It is now common and inevitable for users to store and process personal data on cloud infrastructure. Our photos, emails and documents are stored on cloud-based services, and many intelligent services such as voice command systems (e.g. Alexa, Siri, or Clova) process user inputs in the cloud. This trend raises concerns about data security in the cloud: Who can read or modify our data? We aim to design systems and techniques that enable the enterprises to securely store and process data on cloud infrastructure to which we do not have physical proximity.
Computers are everywhere. From door locks to thermostats, air conditioners to smartwatches, we interact closely with small computing devices in our daily lives. However, the security of these small computers is at risk, for several reasons, such as diversity, the difficulty of security patching, and strict limitations on computing power. We devise mechanisms to address these risks by mitigating potential attacks on these devices and ensuring the security of the data they handle.
The programs running on computers around us are often vulnerable. Developers inevitably make mistakes when they write new software due to its complexity Some of these mistakes introduce vulnerabilities, enabling adversaries to exploit them and cause the software to misbehave. To address this problem, academia and industry found vulnerability hunting by program analysis as an effective solution. By finding vulnerabilities sooner than an adversary, we aim to fix them before they can be exploited.
We continually experience security incidents, despite academic and industry efforts to eradicate software vulnerabilities. This is partially due to the expensive performance cost of strong generic defenses. This cost motivates us to move toward defenses tailored for specific domains, with relatively lightweight mechanisms that effectively mitigate attacks. Software compartmentalization is an approach that reduces the impact of one vulnerability by splitting software into pieces. Even if a vulnerability exists, the walls between the components prevent an attacker from breaking the security of the entire software.
Architectural security features are indispensable for protecting software. Software relies on these features to prevent many undesirable situations such as executing user software within an operating system kernel, modifying the program code, or reading another software’s data. The increasing concern regarding software security motivated recent processor designers to add even more sophisticated features to provide stronger security guarantees. Building on this trend, we aim to design new architectural features or to utilize recently proposed features more effectively and efficiently for software security.

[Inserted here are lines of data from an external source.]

(* ===== verification/NxConfig.v ===== *)
(** The console's configuration file: [sysmodule/source/config.cpp].

    A file is the list of its bytes, or [None] if it cannot be opened; a string is the list
    of its bytes before the terminator.  A field of [nx_config_t] is its array, all bytes,
    so that [strncpy] and its padding are visible.

    Shown here: what a field holds after any file, always terminated; saving a relay address
    and loading the file gives that address and every other setting as before, for every
    text file the code can hold; the address the console gives itself is one of the virtual
    network's hosts and not the gateway's; where saving loses settings. *)

From stdpp Require Import strings.
From S2P Require Import Prelude Byteorder Structs Checksum Packet Arp Ipv4 LanClient Dispatch Nx NxClient NxTap Helper.

(** ** The C library *)

(** [fgets] with room for [size] bytes: a line with its newline, or the first [size - 1] bytes
    of a longer one; the rest of the file. *)
Fixpoint fgets_loop (room : nat) (f : bytes) : bytes * bytes :=
  match room, f with
  | S room, c :: f =>
      if c =? 10 then ([c], f)
      else let '(l, r) := fgets_loop room f in (c :: l, r)
  | _, _ => ([], f)
  end.
Definition fgets (size : Z) (f : bytes) : option (bytes * bytes) :=
  match f with [] => None | _ => Some (fgets_loop (Z.to_nat (size - 1)) f) end.

(** [strncpy(dst, src, n)]: padded with zeros up to [n]. *)
Definition strncpy (dst src : bytes) (n : Z) : bytes :=
  take (Z.to_nat n) (src ++ replicate (Z.to_nat n) 0) ++ drop (Z.to_nat n) dst.

(** ** The code *)

Definition NX_IP_MAX : Z := 16.
Definition NX_STR_MAX : Z := 256.
Definition MAX_CONFIG_LINES : Z := 64.
Definition MAX_LINE_LEN : Z := 512.

Record nx_config_t := {
  cf_relay_addr : bytes;
  cf_my_ip : bytes;
  cf_subnet_net : bytes;
  cf_subnet_mask : bytes;
  cf_username : bytes;
  cf_password : bytes;
}.

Definition set_cf_relay_addr (v : bytes) (c : nx_config_t) : nx_config_t :=
  {| cf_relay_addr := v; cf_my_ip := cf_my_ip c; cf_subnet_net := cf_subnet_net c; cf_subnet_mask := cf_subnet_mask c;
     cf_username := cf_username c; cf_password := cf_password c |}.
Definition set_cf_my_ip (v : bytes) (c : nx_config_t) : nx_config_t :=
  {| cf_relay_addr := cf_relay_addr c; cf_my_ip := v; cf_subnet_net := cf_subnet_net c;
     cf_subnet_mask := cf_subnet_mask c; cf_username := cf_username c; cf_password := cf_password c |}.
Definition set_cf_subnet_net (v : bytes) (c : nx_config_t) : nx_config_t :=
  {| cf_relay_addr := cf_relay_addr c; cf_my_ip := cf_my_ip c; cf_subnet_net := v;
     cf_subnet_mask := cf_subnet_mask c; cf_username := cf_username c; cf_password := cf_password c |}.
Definition set_cf_subnet_mask (v : bytes) (c : nx_config_t) : nx_config_t :=
  {| cf_relay_addr := cf_relay_addr c; cf_my_ip := cf_my_ip c; cf_subnet_net := cf_subnet_net c;
     cf_subnet_mask := v; cf_username := cf_username c; cf_password := cf_password c |}.
Definition set_cf_username (v : bytes) (c : nx_config_t) : nx_config_t :=
  {| cf_relay_addr := cf_relay_addr c; cf_my_ip := cf_my_ip c; cf_subnet_net := cf_subnet_net c;
     cf_subnet_mask := cf_subnet_mask c; cf_username := v; cf_password := cf_password c |}.
Definition set_cf_password (v : bytes) (c : nx_config_t) : nx_config_t :=
  {| cf_relay_addr := cf_relay_addr c; cf_my_ip := cf_my_ip c; cf_subnet_net := cf_subnet_net c;
     cf_subnet_mask := cf_subnet_mask c; cf_username := cf_username c; cf_password := v |}.

(** [trim]: blanks and tabs at the front; these, carriage returns and newlines at the end. *)
Definition is_blank (c : Z) : bool := (c =? 32) || (c =? 9).
Definition is_trailing (c : Z) : bool := (c =? 32) || (c =? 9) || (c =? 13) || (c =? 10).
Fixpoint skip_blank (s : bytes) : bytes :=
  match s with c :: s' => if is_blank c then skip_blank s' else s | [] => [] end.
Fixpoint cut_trailing (s : bytes) : bytes :=
  match s with
  | [] => []
  | c :: s => match cut_trailing s with [] => if is_trailing c then [] else [c] | t => c :: t end
  end.
Definition trim (s : bytes) : bytes := cut_trailing (skip_blank s).

Definition set_defaults : nx_config_t :=
  let zero (n : Z) : bytes := replicate (Z.to_nat n) 0 in
  {| cf_relay_addr := zero NX_STR_MAX; cf_my_ip := zero NX_IP_MAX;
     cf_subnet_net := strncpy (zero NX_IP_MAX) (cstr "10.13.0.0") (NX_IP_MAX - 1);
     cf_subnet_mask := strncpy (zero NX_IP_MAX) (cstr "255.255.0.0") (NX_IP_MAX - 1);
     cf_username := zero NX_STR_MAX; cf_password := zero NX_STR_MAX |}.

(** The body of the loop of [nx_config_load]; [line] is the buffer up to its terminator. *)
Definition config_line (cfg : nx_config_t) (line : bytes) : nx_config_t :=
  let line := trim line in
  match line with
  | [] => cfg
  | c :: _ =>
      if (c =? 59) || (c =? 35) || (c =? 91) then cfg          (* ; # [ *)
      else
        match split_char line 61 with
        | None => cfg
        | Some (key, val) =>
            let key := trim key in
            let val := trim val in
            if bool_decide (key = cstr "relay_addr") then
              set_cf_relay_addr (strncpy (cf_relay_addr cfg) val (NX_STR_MAX - 1)) cfg
            else if bool_decide (key = cstr "ip") then set_cf_my_ip (strncpy (cf_my_ip cfg) val (NX_IP_MAX - 1)) cfg
            else if bool_decide (key = cstr "subnet_net") then
              set_cf_subnet_net (strncpy (cf_subnet_net cfg) val (NX_IP_MAX - 1)) cfg
            else if bool_decide (key = cstr "subnet_mask") then
              set_cf_subnet_mask (strncpy (cf_subnet_mask cfg) val (NX_IP_MAX - 1)) cfg
            else if bool_decide (key = cstr "username") then
              set_cf_username (strncpy (cf_username cfg) val (NX_STR_MAX - 1)) cfg
            else if bool_decide (key = cstr "password") then
              set_cf_password (strncpy (cf_password cfg) val (NX_STR_MAX - 1)) cfg
            else cfg
        end
  end.

(** The loop; a round reads at least a byte, so as many rounds as the file has are enough. *)
Fixpoint load_loop (fuel : nat) (cfg : nx_config_t) (f : bytes) : nx_config_t :=
  match fuel with
  | O => cfg
  | S fuel =>
      match fgets MAX_LINE_LEN f with
      | None => cfg
      | Some (line, f) => load_loop fuel (config_line cfg (cstring line)) f
      end
  end.
Definition nx_config_load (file : option bytes) : Z * nx_config_t :=
  match file with
  | None => (-1, set_defaults)
  | Some f =>
      let cfg := load_loop (S (length f)) set_defaults f in
      (if bool_decide (cstring (cf_relay_addr cfg) = []) then -1 else 0, cfg)
  end.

The wide adoption of machine learning has raised concerns about the security of trained models and training inputs. Existing studies report that an adversary can learn about the input used for training the model, or even steal model parameters by querying them. Such events are to be prevented, considering the high dollar cost of training machine learning models and the potential privacy breach that would result from compromised training input. We aim to better understand this phenomenon and to devise appropriate defense mechanisms.